Exercise goal: Set down exactly the lines below between the line holding "render_upstreams snap class = Ok ups → sn_items" and the line holding "- exists l.", inclusive; no other line belongs in the answer.

Items listed in a dataset
Lemma render_routes_elem snap class routes r :
  render_routes snap class = Ok routes → r ∈ routes → ∃ t, rendered_for snap class r t.
Proof.
  unfold render_routes. intros (rs & Hrs & [= <-])%bind_ok (l & Hl & Hr)%elem_of_concat.
  destruct (mapM_elem_r _ _ _ _ Hrs Hl) as ([ow i] & Hin & Hi).
  apply owned_elem in Hin as (k & -> & Hk & Hc). unfold ingress_routes in Hi. simpl in Hi.
  apply bind_ok in Hi as (d & Hd & Hi). apply bind_ok in Hi as (rrs & Hrrs & [= <-]).
  apply elem_of_app in Hr as [Hr|Hr].
  - unfold default_route in Hd. destruct (sc_default_backend _) as [b|] eqn:Eb.
    + apply bind_ok in Hd as (t & Ht & [= <-]). apply list_elem_of_singleton in Hr as ->.
      exists t, k, i, b. split_and!; try done; [unfold backends; rewrite Eb; by left| |by left].
      by eapply backend_target_ns.
    + injection Hd as <-. by apply elem_of_nil in Hr.
  - apply elem_of_concat in Hr as (l' & Hl' & Hr).
    destruct (mapM_elem_r _ _ _ _ Hrrs Hl') as (rule & Hrule & Hrr).
    destruct (mapM_elem_r _ _ _ _ Hrr Hr) as (p & Hp & Hpr). unfold path_route in Hpr.
    apply bind_ok in Hpr as ([] & Hg & Hpr). apply guard_err_ok, negb_false_iff in Hg.
    apply bind_ok in Hpr as (t & Ht & [= <-]). exists t, k, i, (hp_backend p).
    split_and!; try done; [|by eapply backend_target_ns|].
    + unfold backends. apply elem_of_app. right. apply list_elem_of_bind. exists rule.
      split; [|done]. apply list_elem_of_fmap. by exists p.
    + right. by exists rule, p.
Qed.

(** Every backend of a class-matching object has its upstream. *)
Lemma render_upstreams_elem snap class ups k i b t :
  render_upstreams snap class = Ok ups → sn_items snap !! k = Some i →
  sc_ingress_class_name (ig_spec i) = Some class → b ∈ backends i →
  backend_target (owner_label k) (om_namespace (ig_metadata i)) b = Ok t →
  build_upstream t ∈ ups.
Proof.
  unfold render_upstreams. intros (ts & Hts & [= <-])%bind_ok Hk Hc Hb Ht.
  apply list_elem_of_fmap. exists t. split; [done|]. rewrite sort_by_perm.
  apply elem_of_remove_dups, elem_of_concat.
  destruct (mapM_elem_l ingress_targets (owned snap class) ts (owner_label k, i)) as (l & Hl & Hil); [done| |].
  - unfold owned. apply list_elem_of_fmap. exists (k, i). split; [done|].
    apply list_elem_of_filter. split; [done|]. by apply snapshot_iter_elem.
  - exists l. split; [done|]. unfold ingress_targets in Hil. simpl in Hil.
    destruct (mapM_elem_l _ _ _ b Hil Hb) as (t' & Ht' & He). congruence.
Qed.

Lemma render_upstreams_source snap class ups u :
  render_upstreams snap class = Ok ups → u ∈ ups →
  ∃ t, u = build_upstream t ∧ target_of snap class t.
Proof.
  unfold render_upstreams. intros (ts & Hts & [= <-])%bind_ok Hu.
  apply list_elem_of_fmap in Hu as (t & -> & Ht). exists t. split; [done|].
  rewrite sort_by_perm in Ht. apply elem_of_remove_dups, elem_of_concat in Ht as (l & Hl & Ht).
  destruct (mapM_elem_r _ _ _ _ Hts Hl) as ([ow i] & Hin & Hi).
  apply owned_elem in Hin as (k & -> & Hk & Hc). unfold ingress_targets in Hi. simpl in Hi.
  destruct (mapM_elem_r _ _ _ _ Hi Ht) as (b & Hb & Hbt). by exists k, i, b.
Qed.

(** ** Certificates *)

Lemma exists_cons {A} (P : A → Prop) a l :
  (∃ x, x ∈ a :: l ∧ P x) ↔ P a ∨ ∃ x, x ∈ l ∧ P x.
Proof.
  setoid_rewrite elem_of_cons. split.
  - intros (x & [->|?] & ?); [by left|right; by exists x].
  - intros [?|(x & ? & ?)]; [exists a; auto|exists x; auto].
Qed.

Lemma claim_hosts_spec claim pair hosts acc acc' :
  claim_hosts claim pair hosts acc = Ok acc' →
  ∀ h p, acc'.1 !! h = Some p ↔
    acc.1 !! h = Some p ∨ (p = pair ∧ h ≠ [] ∧ h ∈ normalize_host <$> hosts).
Proof.
  revert acc. induction hosts as [|host hosts IH]; intros acc; simpl.
  { intros [= ->] h p. split; [by left|]. intros [?|(_ & _ & Hn)]; [done|]. by apply elem_of_nil in Hn. }
  case_bool_decide as Hk.
  { intros H h p. rewrite (IH _ H). rewrite elem_of_cons. split; [naive_solver|].
    intros [?|(? & ? & [->|?])]; [by left|done|by right]. }
  assert (∀ a2, claim_hosts claim pair hosts (<[normalize_host host := pair]> acc.1, a2) = Ok acc' →
    (∀ p, acc.1 !! normalize_host host = Some p → p = pair) →
    ∀ h p, acc'.1 !! h = Some p ↔
      acc.1 !! h = Some p ∨ (p = pair ∧ h ≠ [] ∧ h ∈ normalize_host host :: (normalize_host <$> hosts)))
    as Hadd.
  { intros a2 H Hsame h p. rewrite (IH _ H), elem_of_cons. simpl.
    destruct (decide (h = normalize_host host)) as [->|Hne].
    - rewrite lookup_insert_eq. split; [naive_solver|].
      intros [Hp|(-> & _ & _)]; [left; by rewrite (Hsame p Hp)|by left].
    - rewrite lookup_insert_ne by done. naive_solver. }
  destruct (acc.1 !! normalize_host host) as [ex|] eqn:E; [|intros H; by apply (Hadd _ H)].
  case_bool_decide as Heq; [|done]. intros H. apply (Hadd _ H). intros p [= ->]. done.
Qed.

Section tls_claims.
Context (base64 : bytes → option bytes).

(** A TLS section of a class-matching object claims host [h] with [pair]. *)
Definition section_claim (secrets : Snapshot Secret) (ns owner : bytes) (tls : IngressTls)
    (h : bytes) (pair : TlsPair) : Prop :=
  h ≠ [] ∧ h ∈ normalize_host <$> it_hosts tls ∧
  ∃ name secret, it_secret_name tls = Some name ∧ snapshot_get ns name secrets = Some secret ∧
    decode_tls_secret base64 owner secret = Ok pair.

Definition tls_claim (class : bytes) (ingresses : Snapshot Ingress) (secrets : Snapshot Secret)
    (h : bytes) (pair : TlsPair) : Prop :=
  ∃ k i tls, sn_items ingresses !! k = Some i ∧ sc_ingress_class_name (ig_spec i) = Some class ∧
    tls ∈ sc_tls (ig_spec i) ∧ section_claim secrets k.1 (owner_label k) tls h pair.

Lemma claim_sections_spec secrets ns owner sections acc acc' :
  claim_sections base64 secrets ns owner sections acc = Ok acc' →
  ∀ h p, acc'.1 !! h = Some p ↔
    acc.1 !! h = Some p ∨ ∃ tls, tls ∈ sections ∧ section_claim secrets ns owner tls h p.
Proof.
  revert acc. induction sections as [|tls sections IH]; intros acc; simpl.
  { intros [= ->] h p. split; [by left|]. intros [?|(? & ?%elem_of_nil & _)]; done. }
  destruct (it_secret_name tls) as [name|] eqn:En.
  - intros (secret & Hs & H)%bind_ok. apply bind_ok in H as (pair & Hp & H).
    apply bind_ok in H as (acc1 & H1 & H). intros h p. rewrite exists_cons, (IH _ H), (claim_hosts_spec _ _ _ _ _ H1).
    destruct (snapshot_get ns name secrets) as [secret'|] eqn:Eg; [|done]. injection Hs as ->.
    assert (section_claim secrets ns owner tls h p ↔ p = pair ∧ h ≠ [] ∧ h ∈ normalize_host <$> it_hosts tls)
      as ->; [|tauto].
    unfold section_claim. split.
    + intros (? & ? & n & s & Hn & Hg & Hd). rewrite En in Hn. injection Hn as <-. split_and!; [|done..].
      rewrite Eg in Hg. injection Hg as <-. congruence.
    + intros (-> & ? & ?). split_and!; [done..|]. by exists name, secret.
  - intros H h p. rewrite exists_cons, (IH _ H).
    assert (¬ section_claim secrets ns owner tls h p) as Hc; [|tauto].
    intros (_ & _ & n & s & Hn & _). congruence.
Qed.

Lemma render_tls_spec ingresses secrets class out :
  render_tls base64 ingresses secrets class = Ok out →
  ∀ h p, out !! h = Some p ↔ tls_claim class ingresses secrets h p.
Proof.
  unfold render_tls. intros (acc & Ha & [= <-])%bind_ok h p.
  assert (∀ objs acc acc', claim_all base64 secrets objs acc = Ok acc' →
    acc'.1 !! h = Some p ↔ acc.1 !! h = Some p ∨
      ∃ k i tls, (k, i) ∈ objs ∧ tls ∈ sc_tls (ig_spec i) ∧ section_claim secrets k.1 (owner_label k) tls h p)
    as Hall.
  { clear. induction objs as [|[k i] objs IH]; intros acc acc'; simpl.
    { intros [= ->]. split; [by left|]. intros [?|(? & ? & ? & ?%elem_of_nil & _)]; done. }
    intros (acc1 & H1 & H)%bind_ok. rewrite (IH _ _ H), (claim_sections_spec _ _ _ _ _ _ H1).
    setoid_rewrite elem_of_cons. split.
    - intros [[?|(tls & ? & ?)]|(k' & i' & tls & ? & ? & ?)]; [by left|right..].
      + exists k, i, tls. auto.
      + exists k', i', tls. auto.
    - intros [?|(k' & i' & tls & [[= -> ->]|?] & ? & ?)]; [by left; left|left; right; by exists tls|].
      right. by exists k', i', tls. }
  rewrite (Hall _ _ _ Ha). simpl. rewrite lookup_empty. unfold tls_claim, of_class.
  setoid_rewrite list_elem_of_filter. setoid_rewrite snapshot_iter_elem. simpl. naive_solver.
Qed.

Lemma normalize_host_lower h : to_ascii_lowercase (normalize_host h) = normalize_host h.
Proof. apply to_ascii_lowercase_idemp. Qed.

Lemma tls_claim_lower class ingresses secrets h p :
  tls_claim class ingresses secrets h p → to_ascii_lowercase h = h.
Proof.
  intros (k & i & tls & _ & _ & _ & _ & Hh & _). apply list_elem_of_fmap in Hh as (h' & -> & _).
  apply normalize_host_lower.
Qed.
End tls_claims.

Section apply.
Context {Module_ Cert Key : Type}.
Context (base64 : bytes → option bytes).
Context (tio : TlsIo).
Context (lookup_host : bytes → option (list SocketAddr)).
Context (pem_certs : bytes → option (list Cert)) (pem_key : bytes → option (option bytes)).
Context (signing_key : bytes → option Key).

Abbreviation State := (@AppState Module_).
Abbreviation Certs_ := (@Resolver Cert Key).

(** Everything before the first [await]: the composed configuration, or the
    reason to keep the previous runtime. *)
Inductive ApplyError :=
| ApplyRender (e : RenderError)
| ApplyConflict (c : Conflict)
| ApplyTls (upstream : bytes) (e : TlsError).

Definition map_err {A E F} (f : E → F) (r : result E A) : result F A :=
  match r with Ok a => Ok a | Err e => Err (f e) end.

Definition compose (base : Config) (static_routes : list RouteConfig) (class : bytes)
    (pair : Snapshot Ingress * Snapshot Secret) : result ApplyError (Config * gmap bytes TlsPair) :=
  rendered_routes ← map_err ApplyRender (render_routes pair.1 class);
  rendered_upstreams ← map_err ApplyRender (render_upstreams pair.1 class);
  tls ← map_err ApplyRender (render_tls base64 pair.1 pair.2 class);
  merged ← map_err ApplyConflict (merge static_routes rendered_routes);
  Ok (build_ingress_config base merged rendered_upstreams, tls).

(** [apply_pair]; [others] is what happens while names resolve. *)
Definition apply_pair (others : State → State) (base : Config) (static_routes : list RouteConfig)
    (class : bytes) (pair : Snapshot Ingress * Snapshot Secret) (s : State) (certs : option Certs_)
    : exec (result ApplyError () * State * option Certs_) :=
  match compose base static_routes class pair with
  | Err e => Ret (Err e, s, certs)
  | Ok (cfg, tls) =>
      let cfg := resolve_config lookup_host cfg in
      let s := others s in
      match build_tls_plans tio cfg with
      | Err (name, e) => Ret (Err (ApplyTls name e), s, certs)
      | Ok plans =>
          s ← apply_runtime tio cfg (ps_generation (as_value (app_plugins s))) plans s;
          Ret (Ok (), s,
               (λ c, (update_from_tls_pairs pem_certs pem_key signing_key tls c).2) <$> certs)
      end
  end.
(** ** What an apply does *)

(** The composed configuration, declaratively. *)
Record composed (base : Config) (static_routes : list RouteConfig) (class : bytes)
    (pair : Snapshot Ingress * Snapshot Secret) (cfg : Config) (tls : gmap bytes TlsPair) : Prop := {
  cd_routes : ∃ rendered, render_routes pair.1 class = Ok rendered ∧
    cf_routes cfg = static_routes ++ rendered ∧
    NoDup (key_of <$> cf_routes cfg) ∧
    ∀ r, r ∈ rendered → ∃ t, rendered_for pair.1 class r t ∧
      rt_upstream r ∈ uc_name <$> cf_upstreams cfg ∧
      (rt_upstream r ∉ uc_name <$> cf_upstreams base → build_upstream t ∈ cf_upstreams cfg);
  cd_upstreams : ∃ l, cf_upstreams cfg = cf_upstreams base ++ l ∧
    ∀ u, u ∈ l → (∃ t, u = build_upstream t ∧ target_of pair.1 class t) ∧ uc_name u ∉ uc_name <$> cf_upstreams base;
  cd_rest : cf_server cfg = cf_server base ∧ cf_admin cfg = cf_admin base ∧
    cf_plugins cfg = cf_plugins base ∧ cf_dynamic cfg = cf_dynamic base ∧
    cf_ingress cfg = cf_ingress base ∧ cf_egress cfg = cf_egress base;
  cd_tls : ∀ h p, tls !! h = Some p ↔ tls_claim base64 class pair.1 pair.2 h p;
}.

Solved exercise:
  render_upstreams snap class = Ok ups → sn_items snap !! k = Some i →
  sc_ingress_class_name (ig_spec i) = Some class → b ∈ backends i →
  backend_target (owner_label k) (om_namespace (ig_metadata i)) b = Ok t →
  build_upstream t ∈ ups.
Proof.
  unfold render_upstreams. intros (ts & Hts & [= <-])%bind_ok Hk Hc Hb Ht.
  apply list_elem_of_fmap. exists t. split; [done|]. rewrite sort_by_perm.
  apply elem_of_remove_dups, elem_of_concat.
  destruct (mapM_elem_l ingress_targets (owned snap class) ts (owner_label k, i)) as (l & Hl & Hil); [done| |].
  - unfold owned. apply list_elem_of_fmap. exists (k, i). split; [done|].
    apply list_elem_of_filter. split; [done|]. by apply snapshot_iter_elem.
  - exists l. split; [done|]. unfold ingress_targets in Hil. simpl in Hil.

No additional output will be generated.